Collected data:
::::::

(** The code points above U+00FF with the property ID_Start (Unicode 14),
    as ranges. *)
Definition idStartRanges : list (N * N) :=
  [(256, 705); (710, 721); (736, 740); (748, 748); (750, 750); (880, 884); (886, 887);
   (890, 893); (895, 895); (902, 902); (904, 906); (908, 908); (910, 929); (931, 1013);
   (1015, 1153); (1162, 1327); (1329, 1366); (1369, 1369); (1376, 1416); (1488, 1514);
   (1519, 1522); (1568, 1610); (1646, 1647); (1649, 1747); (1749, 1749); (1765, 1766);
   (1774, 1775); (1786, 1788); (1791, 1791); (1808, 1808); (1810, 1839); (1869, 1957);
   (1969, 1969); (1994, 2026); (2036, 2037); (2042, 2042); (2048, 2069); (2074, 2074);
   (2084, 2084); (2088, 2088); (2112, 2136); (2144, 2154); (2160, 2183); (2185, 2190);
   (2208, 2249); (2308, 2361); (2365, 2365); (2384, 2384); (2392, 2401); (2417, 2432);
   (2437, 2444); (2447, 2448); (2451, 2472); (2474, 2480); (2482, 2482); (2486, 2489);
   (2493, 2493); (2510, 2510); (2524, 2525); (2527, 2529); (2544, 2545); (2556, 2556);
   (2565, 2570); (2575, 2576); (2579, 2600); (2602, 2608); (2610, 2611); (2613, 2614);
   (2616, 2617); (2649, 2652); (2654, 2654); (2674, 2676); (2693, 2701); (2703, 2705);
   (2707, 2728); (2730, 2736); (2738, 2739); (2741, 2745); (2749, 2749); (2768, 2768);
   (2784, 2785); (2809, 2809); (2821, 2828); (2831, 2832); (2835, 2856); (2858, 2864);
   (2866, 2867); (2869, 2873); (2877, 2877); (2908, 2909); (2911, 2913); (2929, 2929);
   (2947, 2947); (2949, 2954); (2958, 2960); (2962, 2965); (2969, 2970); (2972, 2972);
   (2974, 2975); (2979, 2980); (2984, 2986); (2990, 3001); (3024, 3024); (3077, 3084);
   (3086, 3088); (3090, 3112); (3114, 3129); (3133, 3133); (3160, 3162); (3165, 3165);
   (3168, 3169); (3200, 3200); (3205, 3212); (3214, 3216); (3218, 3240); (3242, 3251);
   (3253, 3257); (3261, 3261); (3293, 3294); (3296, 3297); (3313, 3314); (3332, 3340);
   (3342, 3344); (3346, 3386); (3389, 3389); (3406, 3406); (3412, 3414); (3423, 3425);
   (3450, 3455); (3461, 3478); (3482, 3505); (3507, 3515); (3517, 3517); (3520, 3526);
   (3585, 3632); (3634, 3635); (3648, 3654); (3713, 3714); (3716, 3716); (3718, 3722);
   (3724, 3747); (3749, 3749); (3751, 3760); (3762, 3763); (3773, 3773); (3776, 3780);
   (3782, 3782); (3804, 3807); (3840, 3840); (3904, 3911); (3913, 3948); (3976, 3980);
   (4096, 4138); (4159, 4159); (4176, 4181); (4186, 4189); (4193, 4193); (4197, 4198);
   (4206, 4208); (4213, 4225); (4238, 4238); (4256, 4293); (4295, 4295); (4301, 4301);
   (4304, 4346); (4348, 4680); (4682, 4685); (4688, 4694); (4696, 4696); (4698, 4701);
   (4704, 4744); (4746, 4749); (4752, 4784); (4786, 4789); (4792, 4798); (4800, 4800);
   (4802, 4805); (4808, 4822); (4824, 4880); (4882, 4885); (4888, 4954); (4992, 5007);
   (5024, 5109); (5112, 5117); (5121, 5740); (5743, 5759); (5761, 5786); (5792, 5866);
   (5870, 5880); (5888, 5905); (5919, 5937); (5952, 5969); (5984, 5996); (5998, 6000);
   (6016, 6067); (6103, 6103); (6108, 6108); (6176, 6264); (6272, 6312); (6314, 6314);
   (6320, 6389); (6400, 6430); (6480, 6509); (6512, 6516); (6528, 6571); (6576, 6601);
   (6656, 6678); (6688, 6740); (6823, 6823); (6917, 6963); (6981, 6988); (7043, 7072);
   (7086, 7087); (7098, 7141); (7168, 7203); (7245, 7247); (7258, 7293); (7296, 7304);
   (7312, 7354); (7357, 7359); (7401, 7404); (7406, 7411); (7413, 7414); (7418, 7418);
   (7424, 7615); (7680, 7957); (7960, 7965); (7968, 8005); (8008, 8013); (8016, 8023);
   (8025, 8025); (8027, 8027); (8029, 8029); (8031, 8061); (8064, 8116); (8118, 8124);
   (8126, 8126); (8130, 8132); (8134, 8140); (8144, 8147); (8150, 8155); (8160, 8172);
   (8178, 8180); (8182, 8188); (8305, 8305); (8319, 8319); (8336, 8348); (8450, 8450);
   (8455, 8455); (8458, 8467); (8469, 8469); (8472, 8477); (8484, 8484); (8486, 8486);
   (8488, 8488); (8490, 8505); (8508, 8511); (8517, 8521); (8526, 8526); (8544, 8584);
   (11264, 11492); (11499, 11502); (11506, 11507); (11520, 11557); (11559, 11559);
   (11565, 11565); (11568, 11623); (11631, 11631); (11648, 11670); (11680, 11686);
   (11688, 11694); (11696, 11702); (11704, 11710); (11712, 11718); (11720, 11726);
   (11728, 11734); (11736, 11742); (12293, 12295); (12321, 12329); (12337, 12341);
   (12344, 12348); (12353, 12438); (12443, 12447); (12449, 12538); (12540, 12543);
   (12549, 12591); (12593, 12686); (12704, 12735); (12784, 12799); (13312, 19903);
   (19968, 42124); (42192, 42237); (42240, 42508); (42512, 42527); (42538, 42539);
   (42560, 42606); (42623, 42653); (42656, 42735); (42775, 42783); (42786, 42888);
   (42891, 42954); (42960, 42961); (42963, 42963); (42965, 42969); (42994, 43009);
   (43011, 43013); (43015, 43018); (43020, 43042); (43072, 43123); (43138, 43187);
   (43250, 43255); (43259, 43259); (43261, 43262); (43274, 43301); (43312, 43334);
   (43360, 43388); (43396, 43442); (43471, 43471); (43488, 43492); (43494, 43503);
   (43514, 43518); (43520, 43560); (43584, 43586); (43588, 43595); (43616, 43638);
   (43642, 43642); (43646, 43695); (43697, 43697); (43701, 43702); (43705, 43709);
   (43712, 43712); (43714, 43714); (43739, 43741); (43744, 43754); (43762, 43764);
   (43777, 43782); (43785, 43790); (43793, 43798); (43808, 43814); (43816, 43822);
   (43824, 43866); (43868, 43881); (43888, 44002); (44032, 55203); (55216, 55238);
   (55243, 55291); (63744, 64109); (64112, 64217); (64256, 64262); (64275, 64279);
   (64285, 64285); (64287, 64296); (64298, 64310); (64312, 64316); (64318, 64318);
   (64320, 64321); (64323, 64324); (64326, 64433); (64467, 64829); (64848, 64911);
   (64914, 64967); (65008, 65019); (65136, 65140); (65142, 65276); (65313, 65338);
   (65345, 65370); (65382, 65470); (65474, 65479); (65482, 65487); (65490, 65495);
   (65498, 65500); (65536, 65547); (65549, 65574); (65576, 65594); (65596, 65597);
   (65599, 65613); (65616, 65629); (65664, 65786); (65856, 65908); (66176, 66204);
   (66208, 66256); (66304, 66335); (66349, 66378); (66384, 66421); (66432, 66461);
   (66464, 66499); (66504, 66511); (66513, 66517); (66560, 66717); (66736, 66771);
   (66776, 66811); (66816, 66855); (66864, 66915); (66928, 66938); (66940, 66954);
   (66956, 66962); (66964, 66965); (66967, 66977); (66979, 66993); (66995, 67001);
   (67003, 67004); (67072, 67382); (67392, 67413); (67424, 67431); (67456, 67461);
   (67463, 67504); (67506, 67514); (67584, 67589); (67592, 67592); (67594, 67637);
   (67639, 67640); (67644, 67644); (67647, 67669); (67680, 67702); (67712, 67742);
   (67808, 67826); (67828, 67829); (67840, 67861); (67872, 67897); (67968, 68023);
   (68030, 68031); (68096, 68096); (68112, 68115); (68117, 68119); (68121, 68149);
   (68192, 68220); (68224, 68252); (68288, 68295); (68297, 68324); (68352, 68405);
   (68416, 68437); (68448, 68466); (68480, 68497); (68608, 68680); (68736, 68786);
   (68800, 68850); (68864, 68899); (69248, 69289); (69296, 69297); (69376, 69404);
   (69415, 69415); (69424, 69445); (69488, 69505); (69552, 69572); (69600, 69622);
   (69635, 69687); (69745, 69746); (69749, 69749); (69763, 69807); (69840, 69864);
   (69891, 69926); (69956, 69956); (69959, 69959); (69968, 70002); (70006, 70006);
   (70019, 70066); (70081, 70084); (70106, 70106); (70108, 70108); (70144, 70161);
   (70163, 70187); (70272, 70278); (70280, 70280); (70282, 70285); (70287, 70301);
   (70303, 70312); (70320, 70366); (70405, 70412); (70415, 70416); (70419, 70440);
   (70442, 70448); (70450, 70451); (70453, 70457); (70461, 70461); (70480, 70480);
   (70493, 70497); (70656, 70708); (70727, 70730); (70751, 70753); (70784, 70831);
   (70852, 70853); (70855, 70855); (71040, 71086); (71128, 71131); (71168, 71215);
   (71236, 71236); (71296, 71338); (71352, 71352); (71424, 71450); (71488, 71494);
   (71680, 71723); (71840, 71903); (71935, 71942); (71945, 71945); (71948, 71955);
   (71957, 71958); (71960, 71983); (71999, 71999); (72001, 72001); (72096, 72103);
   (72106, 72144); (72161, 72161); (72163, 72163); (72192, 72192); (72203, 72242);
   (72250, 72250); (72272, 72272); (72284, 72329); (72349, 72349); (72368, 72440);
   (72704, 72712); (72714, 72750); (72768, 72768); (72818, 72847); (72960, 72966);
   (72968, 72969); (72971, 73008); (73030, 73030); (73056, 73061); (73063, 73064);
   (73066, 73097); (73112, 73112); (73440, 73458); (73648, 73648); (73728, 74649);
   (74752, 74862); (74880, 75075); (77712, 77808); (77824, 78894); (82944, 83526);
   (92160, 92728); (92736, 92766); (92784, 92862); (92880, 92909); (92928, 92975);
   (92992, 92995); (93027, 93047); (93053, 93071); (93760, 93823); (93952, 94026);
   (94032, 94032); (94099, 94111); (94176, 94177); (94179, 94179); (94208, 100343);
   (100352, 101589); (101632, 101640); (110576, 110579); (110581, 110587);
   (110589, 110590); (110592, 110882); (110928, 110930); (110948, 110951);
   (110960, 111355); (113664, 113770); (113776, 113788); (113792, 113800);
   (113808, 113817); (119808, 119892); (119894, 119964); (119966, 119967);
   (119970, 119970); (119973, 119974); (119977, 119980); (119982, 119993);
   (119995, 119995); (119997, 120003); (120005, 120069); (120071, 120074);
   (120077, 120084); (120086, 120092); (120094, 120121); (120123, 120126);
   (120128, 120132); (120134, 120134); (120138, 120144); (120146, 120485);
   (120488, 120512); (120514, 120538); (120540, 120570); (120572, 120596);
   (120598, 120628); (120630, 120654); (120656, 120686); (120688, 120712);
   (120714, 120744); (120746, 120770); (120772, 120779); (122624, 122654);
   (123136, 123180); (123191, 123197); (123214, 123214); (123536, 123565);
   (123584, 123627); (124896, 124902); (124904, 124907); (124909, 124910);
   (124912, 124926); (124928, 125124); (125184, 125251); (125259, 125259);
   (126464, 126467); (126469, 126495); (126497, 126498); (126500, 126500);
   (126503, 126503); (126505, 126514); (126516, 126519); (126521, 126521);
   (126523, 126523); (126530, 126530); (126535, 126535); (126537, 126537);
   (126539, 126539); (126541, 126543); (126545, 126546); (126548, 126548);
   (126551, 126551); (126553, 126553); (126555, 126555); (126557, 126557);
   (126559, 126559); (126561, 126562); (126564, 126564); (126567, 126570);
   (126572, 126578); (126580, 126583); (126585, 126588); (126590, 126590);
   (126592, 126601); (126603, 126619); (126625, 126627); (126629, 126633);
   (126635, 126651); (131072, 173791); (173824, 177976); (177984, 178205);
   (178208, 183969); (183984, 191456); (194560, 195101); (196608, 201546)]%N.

::::::

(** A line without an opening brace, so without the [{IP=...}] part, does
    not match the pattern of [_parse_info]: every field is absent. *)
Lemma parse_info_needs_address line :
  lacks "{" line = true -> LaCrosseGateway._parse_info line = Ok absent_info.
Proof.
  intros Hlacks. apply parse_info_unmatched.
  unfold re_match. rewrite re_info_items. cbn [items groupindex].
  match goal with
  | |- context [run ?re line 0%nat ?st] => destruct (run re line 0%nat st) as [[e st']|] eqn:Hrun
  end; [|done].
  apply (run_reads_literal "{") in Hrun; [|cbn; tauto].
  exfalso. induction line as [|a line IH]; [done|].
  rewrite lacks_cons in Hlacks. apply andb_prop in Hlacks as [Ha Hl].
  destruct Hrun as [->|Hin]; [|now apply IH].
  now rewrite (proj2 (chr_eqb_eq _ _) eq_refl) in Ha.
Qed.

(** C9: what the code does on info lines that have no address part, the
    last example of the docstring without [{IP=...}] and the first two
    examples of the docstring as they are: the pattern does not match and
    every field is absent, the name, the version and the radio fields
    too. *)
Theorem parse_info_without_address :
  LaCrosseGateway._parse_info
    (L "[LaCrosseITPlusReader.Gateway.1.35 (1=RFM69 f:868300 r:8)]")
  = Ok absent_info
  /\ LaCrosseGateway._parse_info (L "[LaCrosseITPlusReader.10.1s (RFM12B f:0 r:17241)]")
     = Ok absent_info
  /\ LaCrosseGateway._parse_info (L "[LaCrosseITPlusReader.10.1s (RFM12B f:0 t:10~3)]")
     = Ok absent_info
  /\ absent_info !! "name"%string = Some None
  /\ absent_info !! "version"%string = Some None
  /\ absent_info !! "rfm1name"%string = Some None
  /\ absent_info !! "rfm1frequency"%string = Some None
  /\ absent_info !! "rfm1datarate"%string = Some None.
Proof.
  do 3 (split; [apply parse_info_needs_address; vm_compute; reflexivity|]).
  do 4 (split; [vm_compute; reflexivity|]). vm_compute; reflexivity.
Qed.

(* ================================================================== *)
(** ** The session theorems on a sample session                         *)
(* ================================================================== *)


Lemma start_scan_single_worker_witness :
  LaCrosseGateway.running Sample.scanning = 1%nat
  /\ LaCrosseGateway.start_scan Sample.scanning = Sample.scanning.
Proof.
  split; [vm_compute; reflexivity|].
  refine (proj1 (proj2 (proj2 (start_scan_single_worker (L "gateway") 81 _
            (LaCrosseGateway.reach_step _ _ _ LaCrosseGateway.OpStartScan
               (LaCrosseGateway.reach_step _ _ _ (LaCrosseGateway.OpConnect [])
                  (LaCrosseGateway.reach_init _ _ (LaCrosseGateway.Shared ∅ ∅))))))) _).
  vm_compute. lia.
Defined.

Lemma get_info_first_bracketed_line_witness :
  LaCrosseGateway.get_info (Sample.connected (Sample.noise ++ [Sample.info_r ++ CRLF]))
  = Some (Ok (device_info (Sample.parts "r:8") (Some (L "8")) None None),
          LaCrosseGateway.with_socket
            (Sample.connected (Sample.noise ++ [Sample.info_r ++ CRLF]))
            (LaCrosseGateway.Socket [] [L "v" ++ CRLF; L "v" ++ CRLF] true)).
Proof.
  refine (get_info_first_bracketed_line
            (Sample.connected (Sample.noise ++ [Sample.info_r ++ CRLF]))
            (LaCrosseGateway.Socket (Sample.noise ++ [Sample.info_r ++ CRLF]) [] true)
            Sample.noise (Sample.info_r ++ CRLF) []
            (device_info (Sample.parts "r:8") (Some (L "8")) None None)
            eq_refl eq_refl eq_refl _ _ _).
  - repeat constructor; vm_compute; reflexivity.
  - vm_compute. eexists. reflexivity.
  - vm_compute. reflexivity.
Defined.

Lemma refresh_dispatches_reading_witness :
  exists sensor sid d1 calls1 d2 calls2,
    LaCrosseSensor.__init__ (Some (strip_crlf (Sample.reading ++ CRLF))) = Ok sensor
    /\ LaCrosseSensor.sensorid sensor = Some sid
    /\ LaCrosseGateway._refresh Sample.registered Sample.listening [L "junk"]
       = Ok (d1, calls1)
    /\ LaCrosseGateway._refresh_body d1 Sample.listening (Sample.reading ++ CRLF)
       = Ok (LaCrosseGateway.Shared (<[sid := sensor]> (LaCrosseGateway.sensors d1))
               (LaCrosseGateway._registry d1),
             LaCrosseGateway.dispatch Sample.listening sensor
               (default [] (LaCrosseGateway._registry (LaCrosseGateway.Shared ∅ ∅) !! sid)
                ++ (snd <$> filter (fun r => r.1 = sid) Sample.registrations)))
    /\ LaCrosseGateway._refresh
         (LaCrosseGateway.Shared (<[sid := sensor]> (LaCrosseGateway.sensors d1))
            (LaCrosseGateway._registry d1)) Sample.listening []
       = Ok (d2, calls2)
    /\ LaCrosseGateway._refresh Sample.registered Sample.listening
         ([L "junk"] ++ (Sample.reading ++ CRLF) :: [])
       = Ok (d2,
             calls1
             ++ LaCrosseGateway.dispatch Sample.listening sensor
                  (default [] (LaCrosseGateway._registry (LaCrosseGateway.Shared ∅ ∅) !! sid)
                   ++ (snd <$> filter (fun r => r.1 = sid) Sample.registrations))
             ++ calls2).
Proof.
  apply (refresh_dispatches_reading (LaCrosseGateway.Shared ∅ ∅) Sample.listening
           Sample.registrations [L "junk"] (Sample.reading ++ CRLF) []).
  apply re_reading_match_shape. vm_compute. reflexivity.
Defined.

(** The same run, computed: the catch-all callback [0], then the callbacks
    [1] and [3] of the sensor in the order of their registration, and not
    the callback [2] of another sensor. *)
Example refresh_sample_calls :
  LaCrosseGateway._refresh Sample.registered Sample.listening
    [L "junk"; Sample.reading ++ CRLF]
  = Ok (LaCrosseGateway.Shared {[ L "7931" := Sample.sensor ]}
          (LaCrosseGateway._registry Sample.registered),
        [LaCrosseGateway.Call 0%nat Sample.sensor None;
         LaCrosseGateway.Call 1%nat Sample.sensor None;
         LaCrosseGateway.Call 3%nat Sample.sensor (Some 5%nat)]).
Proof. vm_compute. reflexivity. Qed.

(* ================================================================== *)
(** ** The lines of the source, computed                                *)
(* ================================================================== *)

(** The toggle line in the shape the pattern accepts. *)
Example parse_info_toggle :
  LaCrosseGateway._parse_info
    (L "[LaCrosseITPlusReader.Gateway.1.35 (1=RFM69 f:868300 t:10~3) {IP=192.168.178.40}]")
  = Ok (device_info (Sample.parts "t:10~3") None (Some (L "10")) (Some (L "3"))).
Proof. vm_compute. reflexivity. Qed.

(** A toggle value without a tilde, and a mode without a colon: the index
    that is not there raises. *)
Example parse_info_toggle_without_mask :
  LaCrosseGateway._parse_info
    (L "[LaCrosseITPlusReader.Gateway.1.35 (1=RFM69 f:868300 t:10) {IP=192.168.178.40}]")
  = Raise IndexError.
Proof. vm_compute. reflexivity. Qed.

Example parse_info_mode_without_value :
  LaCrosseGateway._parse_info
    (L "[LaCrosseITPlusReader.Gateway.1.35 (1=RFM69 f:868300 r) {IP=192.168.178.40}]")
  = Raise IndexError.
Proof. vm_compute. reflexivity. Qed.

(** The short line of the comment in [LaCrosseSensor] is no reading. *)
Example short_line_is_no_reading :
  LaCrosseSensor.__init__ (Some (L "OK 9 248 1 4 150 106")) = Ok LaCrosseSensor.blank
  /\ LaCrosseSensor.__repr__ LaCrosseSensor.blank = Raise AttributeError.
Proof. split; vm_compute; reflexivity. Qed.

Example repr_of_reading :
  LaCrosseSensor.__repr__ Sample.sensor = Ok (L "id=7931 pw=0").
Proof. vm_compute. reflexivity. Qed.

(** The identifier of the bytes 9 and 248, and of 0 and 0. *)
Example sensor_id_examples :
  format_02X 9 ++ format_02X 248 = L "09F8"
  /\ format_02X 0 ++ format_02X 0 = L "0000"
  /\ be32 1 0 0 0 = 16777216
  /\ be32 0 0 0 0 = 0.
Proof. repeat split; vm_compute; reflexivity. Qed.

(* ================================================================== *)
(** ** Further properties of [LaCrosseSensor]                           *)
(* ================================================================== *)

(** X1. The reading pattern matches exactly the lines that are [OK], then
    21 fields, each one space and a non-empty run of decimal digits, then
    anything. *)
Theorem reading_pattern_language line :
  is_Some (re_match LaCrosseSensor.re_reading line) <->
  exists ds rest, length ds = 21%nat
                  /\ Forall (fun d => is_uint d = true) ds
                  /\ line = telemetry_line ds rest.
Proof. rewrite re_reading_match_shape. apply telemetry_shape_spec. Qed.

::::::

Aim of the task: Copy out the range of lines above starting at the line with "(92160, 92728); (92736, 92766);" and ending at the line with "(120488, 120512); (120514, 120538);", exactly and including both.

Task result:
   (92160, 92728); (92736, 92766); (92784, 92862); (92880, 92909); (92928, 92975);
   (92992, 92995); (93027, 93047); (93053, 93071); (93760, 93823); (93952, 94026);
   (94032, 94032); (94099, 94111); (94176, 94177); (94179, 94179); (94208, 100343);
   (100352, 101589); (101632, 101640); (110576, 110579); (110581, 110587);
   (110589, 110590); (110592, 110882); (110928, 110930); (110948, 110951);
   (110960, 111355); (113664, 113770); (113776, 113788); (113792, 113800);
   (113808, 113817); (119808, 119892); (119894, 119964); (119966, 119967);
   (119970, 119970); (119973, 119974); (119977, 119980); (119982, 119993);
   (119995, 119995); (119997, 120003); (120005, 120069); (120071, 120074);
   (120077, 120084); (120086, 120092); (120094, 120121); (120123, 120126);
   (120128, 120132); (120134, 120134); (120138, 120144); (120146, 120485);
   (120488, 120512); (120514, 120538); (120540, 120570); (120572, 120596);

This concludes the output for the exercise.